──────── MATERIALS PROVIDED ────────

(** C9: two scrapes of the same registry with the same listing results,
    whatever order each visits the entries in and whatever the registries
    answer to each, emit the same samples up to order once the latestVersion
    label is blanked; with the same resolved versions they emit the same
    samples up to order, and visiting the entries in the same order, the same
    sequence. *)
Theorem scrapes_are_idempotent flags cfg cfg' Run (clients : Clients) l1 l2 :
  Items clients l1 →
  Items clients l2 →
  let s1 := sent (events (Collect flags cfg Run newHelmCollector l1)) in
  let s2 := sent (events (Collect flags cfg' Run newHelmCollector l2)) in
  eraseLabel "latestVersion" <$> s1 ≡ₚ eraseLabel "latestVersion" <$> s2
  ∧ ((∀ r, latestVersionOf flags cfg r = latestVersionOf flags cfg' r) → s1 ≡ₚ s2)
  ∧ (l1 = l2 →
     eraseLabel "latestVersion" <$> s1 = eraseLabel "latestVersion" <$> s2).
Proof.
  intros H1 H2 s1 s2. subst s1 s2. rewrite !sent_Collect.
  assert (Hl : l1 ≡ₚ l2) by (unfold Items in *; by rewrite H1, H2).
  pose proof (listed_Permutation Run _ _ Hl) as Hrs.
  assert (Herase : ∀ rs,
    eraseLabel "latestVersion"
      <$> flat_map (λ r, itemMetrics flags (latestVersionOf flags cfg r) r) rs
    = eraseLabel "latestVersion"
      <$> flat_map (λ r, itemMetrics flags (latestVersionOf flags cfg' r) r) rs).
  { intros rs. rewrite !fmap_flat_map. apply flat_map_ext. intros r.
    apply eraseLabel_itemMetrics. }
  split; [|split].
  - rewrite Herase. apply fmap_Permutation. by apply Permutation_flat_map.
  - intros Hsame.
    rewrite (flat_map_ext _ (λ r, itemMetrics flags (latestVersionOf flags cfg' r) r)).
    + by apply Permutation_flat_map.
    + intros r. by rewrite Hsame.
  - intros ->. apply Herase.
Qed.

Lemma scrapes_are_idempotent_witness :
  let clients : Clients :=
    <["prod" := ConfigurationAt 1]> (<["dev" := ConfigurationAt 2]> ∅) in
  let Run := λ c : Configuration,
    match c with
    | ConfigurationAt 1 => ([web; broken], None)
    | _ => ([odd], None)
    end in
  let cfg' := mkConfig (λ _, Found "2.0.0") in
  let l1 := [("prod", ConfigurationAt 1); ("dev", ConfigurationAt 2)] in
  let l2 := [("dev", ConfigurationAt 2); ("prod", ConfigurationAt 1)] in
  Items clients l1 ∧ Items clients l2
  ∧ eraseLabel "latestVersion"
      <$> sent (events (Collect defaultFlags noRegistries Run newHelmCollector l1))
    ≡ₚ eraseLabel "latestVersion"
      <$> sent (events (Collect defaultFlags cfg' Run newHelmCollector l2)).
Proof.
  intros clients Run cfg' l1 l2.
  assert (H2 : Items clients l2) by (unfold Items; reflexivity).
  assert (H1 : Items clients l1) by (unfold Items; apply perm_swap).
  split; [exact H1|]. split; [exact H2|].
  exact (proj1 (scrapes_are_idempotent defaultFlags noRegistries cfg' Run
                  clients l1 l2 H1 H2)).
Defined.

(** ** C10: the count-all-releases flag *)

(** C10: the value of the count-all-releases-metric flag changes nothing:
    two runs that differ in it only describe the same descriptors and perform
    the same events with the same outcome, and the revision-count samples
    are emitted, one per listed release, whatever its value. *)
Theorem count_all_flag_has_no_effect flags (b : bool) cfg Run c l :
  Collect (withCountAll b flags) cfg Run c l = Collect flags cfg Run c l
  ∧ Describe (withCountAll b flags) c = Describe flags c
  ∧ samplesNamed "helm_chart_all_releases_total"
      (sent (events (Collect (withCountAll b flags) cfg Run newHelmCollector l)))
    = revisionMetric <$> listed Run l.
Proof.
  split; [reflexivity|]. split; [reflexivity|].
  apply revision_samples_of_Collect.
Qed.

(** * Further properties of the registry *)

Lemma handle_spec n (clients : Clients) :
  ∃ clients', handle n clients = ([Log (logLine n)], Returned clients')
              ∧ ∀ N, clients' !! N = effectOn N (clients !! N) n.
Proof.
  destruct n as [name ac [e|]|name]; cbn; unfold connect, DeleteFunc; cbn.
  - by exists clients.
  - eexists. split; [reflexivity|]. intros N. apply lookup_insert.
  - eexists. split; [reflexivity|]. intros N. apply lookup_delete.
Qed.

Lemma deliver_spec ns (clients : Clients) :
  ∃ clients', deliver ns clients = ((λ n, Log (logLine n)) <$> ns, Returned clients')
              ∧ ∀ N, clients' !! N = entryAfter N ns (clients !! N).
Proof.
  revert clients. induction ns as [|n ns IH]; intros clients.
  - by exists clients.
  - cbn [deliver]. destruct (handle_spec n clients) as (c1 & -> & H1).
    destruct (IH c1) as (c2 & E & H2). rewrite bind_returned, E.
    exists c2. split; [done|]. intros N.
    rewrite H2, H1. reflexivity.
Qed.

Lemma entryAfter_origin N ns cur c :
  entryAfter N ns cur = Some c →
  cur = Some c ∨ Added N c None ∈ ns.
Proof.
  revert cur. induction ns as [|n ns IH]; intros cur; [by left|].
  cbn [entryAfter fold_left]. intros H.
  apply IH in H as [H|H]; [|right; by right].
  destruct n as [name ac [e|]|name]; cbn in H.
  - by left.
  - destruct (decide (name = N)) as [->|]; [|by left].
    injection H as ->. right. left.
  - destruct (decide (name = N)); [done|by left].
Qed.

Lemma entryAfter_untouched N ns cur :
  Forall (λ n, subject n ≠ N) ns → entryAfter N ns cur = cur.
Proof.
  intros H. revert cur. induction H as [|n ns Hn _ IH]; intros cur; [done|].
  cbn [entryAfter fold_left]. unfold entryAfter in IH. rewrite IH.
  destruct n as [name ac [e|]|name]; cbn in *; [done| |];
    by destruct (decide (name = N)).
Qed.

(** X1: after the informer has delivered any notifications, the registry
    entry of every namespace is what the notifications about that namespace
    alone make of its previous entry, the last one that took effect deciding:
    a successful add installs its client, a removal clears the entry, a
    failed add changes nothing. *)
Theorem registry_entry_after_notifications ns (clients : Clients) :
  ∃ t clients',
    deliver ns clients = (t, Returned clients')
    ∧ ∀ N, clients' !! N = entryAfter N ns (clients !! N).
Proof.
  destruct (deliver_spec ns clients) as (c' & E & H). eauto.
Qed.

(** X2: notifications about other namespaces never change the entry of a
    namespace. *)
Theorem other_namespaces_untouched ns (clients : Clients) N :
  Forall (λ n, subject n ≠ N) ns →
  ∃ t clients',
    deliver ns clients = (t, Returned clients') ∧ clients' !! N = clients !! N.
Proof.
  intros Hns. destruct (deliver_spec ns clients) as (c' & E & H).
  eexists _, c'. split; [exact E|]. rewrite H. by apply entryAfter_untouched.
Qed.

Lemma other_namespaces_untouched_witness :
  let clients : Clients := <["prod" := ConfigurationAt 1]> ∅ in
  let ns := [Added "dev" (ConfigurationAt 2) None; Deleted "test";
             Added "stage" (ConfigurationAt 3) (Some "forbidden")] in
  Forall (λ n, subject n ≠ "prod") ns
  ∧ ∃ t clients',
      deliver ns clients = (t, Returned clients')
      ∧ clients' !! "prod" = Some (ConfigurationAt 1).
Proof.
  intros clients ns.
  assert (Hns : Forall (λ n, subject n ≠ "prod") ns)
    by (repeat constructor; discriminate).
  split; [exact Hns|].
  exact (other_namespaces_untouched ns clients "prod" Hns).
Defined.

────────
──────── MATERIALS PROVIDED ────────

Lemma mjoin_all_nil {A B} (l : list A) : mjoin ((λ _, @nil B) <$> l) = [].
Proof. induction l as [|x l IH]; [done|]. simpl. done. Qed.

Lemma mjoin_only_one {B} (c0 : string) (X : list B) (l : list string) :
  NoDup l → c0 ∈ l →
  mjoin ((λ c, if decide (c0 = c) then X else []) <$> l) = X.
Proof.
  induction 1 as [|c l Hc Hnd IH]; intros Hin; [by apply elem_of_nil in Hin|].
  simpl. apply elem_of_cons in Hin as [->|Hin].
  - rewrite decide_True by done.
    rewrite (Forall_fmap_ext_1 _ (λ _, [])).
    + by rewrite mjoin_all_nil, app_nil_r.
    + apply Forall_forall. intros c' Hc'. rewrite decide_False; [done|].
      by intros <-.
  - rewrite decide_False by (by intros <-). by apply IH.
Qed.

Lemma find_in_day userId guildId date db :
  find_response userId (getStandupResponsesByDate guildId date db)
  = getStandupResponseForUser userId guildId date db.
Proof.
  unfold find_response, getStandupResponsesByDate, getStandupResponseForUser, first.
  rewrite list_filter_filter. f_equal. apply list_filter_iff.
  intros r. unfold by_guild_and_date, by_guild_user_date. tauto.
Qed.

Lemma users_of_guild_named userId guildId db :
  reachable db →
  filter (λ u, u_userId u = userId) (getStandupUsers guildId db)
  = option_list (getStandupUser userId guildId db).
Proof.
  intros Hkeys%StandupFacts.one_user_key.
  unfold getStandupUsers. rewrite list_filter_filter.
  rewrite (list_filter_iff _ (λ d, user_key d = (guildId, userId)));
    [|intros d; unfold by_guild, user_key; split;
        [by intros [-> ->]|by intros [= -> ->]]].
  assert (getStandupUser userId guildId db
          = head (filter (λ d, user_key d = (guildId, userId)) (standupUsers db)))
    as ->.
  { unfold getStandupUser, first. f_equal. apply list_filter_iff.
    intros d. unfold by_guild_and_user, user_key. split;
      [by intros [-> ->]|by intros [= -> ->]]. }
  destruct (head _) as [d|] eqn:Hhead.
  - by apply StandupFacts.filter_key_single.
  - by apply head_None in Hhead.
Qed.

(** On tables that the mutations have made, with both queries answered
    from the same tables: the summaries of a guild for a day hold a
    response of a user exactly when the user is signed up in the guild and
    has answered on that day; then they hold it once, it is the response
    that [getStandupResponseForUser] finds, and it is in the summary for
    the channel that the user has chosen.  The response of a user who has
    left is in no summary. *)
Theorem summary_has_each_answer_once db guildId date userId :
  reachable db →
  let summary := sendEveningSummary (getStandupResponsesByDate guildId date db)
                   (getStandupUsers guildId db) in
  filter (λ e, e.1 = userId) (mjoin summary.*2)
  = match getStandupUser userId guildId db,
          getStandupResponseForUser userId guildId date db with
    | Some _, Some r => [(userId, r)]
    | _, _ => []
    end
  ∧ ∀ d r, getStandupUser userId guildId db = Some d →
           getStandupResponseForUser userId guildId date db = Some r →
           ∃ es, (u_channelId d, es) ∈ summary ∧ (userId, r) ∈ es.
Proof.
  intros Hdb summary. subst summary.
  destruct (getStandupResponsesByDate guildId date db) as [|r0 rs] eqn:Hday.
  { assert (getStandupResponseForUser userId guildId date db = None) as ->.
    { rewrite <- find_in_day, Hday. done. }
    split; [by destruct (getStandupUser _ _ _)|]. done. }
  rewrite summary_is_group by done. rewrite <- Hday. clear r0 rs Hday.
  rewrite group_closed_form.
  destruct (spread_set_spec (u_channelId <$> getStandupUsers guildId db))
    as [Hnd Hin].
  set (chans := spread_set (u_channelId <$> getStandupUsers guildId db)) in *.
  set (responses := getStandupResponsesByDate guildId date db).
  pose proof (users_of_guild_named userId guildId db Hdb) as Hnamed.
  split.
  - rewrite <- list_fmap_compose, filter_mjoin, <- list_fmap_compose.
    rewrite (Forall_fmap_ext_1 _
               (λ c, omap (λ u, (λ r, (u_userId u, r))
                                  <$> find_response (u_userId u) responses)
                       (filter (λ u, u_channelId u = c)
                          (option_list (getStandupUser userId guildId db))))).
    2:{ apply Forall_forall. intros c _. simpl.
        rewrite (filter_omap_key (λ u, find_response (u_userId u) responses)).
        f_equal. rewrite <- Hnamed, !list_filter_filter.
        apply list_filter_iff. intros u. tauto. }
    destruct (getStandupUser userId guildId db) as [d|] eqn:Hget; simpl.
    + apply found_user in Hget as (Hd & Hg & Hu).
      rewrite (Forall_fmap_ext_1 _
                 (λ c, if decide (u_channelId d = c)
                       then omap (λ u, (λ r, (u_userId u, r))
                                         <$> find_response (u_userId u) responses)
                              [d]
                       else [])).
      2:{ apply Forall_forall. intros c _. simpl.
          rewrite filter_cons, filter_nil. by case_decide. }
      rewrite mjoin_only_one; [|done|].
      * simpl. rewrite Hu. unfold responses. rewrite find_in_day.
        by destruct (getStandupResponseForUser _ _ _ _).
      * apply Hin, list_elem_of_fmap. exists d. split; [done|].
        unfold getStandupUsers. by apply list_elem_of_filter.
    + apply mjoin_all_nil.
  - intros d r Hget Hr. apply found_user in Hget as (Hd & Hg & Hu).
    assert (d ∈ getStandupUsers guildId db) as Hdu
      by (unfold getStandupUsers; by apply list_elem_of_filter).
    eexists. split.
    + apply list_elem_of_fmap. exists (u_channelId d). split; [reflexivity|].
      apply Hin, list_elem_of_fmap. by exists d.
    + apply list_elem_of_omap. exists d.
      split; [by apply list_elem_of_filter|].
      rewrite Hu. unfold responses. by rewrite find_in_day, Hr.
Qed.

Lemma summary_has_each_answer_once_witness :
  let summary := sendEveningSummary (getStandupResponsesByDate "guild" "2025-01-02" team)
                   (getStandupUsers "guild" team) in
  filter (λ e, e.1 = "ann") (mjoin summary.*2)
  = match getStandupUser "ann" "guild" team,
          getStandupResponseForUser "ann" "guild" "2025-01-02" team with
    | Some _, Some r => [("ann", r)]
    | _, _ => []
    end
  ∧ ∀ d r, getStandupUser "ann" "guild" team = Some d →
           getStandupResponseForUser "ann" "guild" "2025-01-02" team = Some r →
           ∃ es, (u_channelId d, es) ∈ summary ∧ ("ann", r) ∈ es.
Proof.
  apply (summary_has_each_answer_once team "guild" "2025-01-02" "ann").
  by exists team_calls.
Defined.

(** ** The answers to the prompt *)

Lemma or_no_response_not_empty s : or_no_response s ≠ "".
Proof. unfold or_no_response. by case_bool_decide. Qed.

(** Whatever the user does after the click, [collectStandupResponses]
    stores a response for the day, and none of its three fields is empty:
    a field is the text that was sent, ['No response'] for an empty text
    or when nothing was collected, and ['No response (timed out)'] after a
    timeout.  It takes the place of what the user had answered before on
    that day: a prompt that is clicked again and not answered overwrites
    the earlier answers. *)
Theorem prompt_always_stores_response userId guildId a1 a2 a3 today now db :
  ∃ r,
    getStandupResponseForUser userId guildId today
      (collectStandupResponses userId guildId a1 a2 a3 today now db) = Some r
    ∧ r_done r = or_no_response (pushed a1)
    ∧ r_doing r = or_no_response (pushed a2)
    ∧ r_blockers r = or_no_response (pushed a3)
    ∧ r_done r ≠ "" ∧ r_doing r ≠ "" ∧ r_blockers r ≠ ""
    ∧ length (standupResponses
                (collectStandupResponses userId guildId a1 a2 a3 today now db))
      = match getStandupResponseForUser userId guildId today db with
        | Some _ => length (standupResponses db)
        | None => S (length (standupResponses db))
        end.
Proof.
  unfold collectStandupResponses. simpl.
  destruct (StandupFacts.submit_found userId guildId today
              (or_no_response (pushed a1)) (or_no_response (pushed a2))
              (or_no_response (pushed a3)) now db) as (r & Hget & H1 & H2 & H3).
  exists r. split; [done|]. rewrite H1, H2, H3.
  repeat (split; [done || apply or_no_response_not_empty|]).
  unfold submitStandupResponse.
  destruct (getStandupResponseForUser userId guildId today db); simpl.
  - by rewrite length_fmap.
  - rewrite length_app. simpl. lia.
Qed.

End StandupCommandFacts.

────────

— EXERCISE OBJECTIVE —
Where the data above reaches the line holding "revert clients. induction", begin printing, and stop after the line holding "Lemma entryAfter_origin N". Each line must be reproduced exactly, with nothing else added.

— EXERCISE SOLUTION —
  revert clients. induction ns as [|n ns IH]; intros clients.
  - by exists clients.
  - cbn [deliver]. destruct (handle_spec n clients) as (c1 & -> & H1).
    destruct (IH c1) as (c2 & E & H2). rewrite bind_returned, E.
    exists c2. split; [done|]. intros N.
    rewrite H2, H1. reflexivity.
Qed.

Lemma entryAfter_origin N ns cur c :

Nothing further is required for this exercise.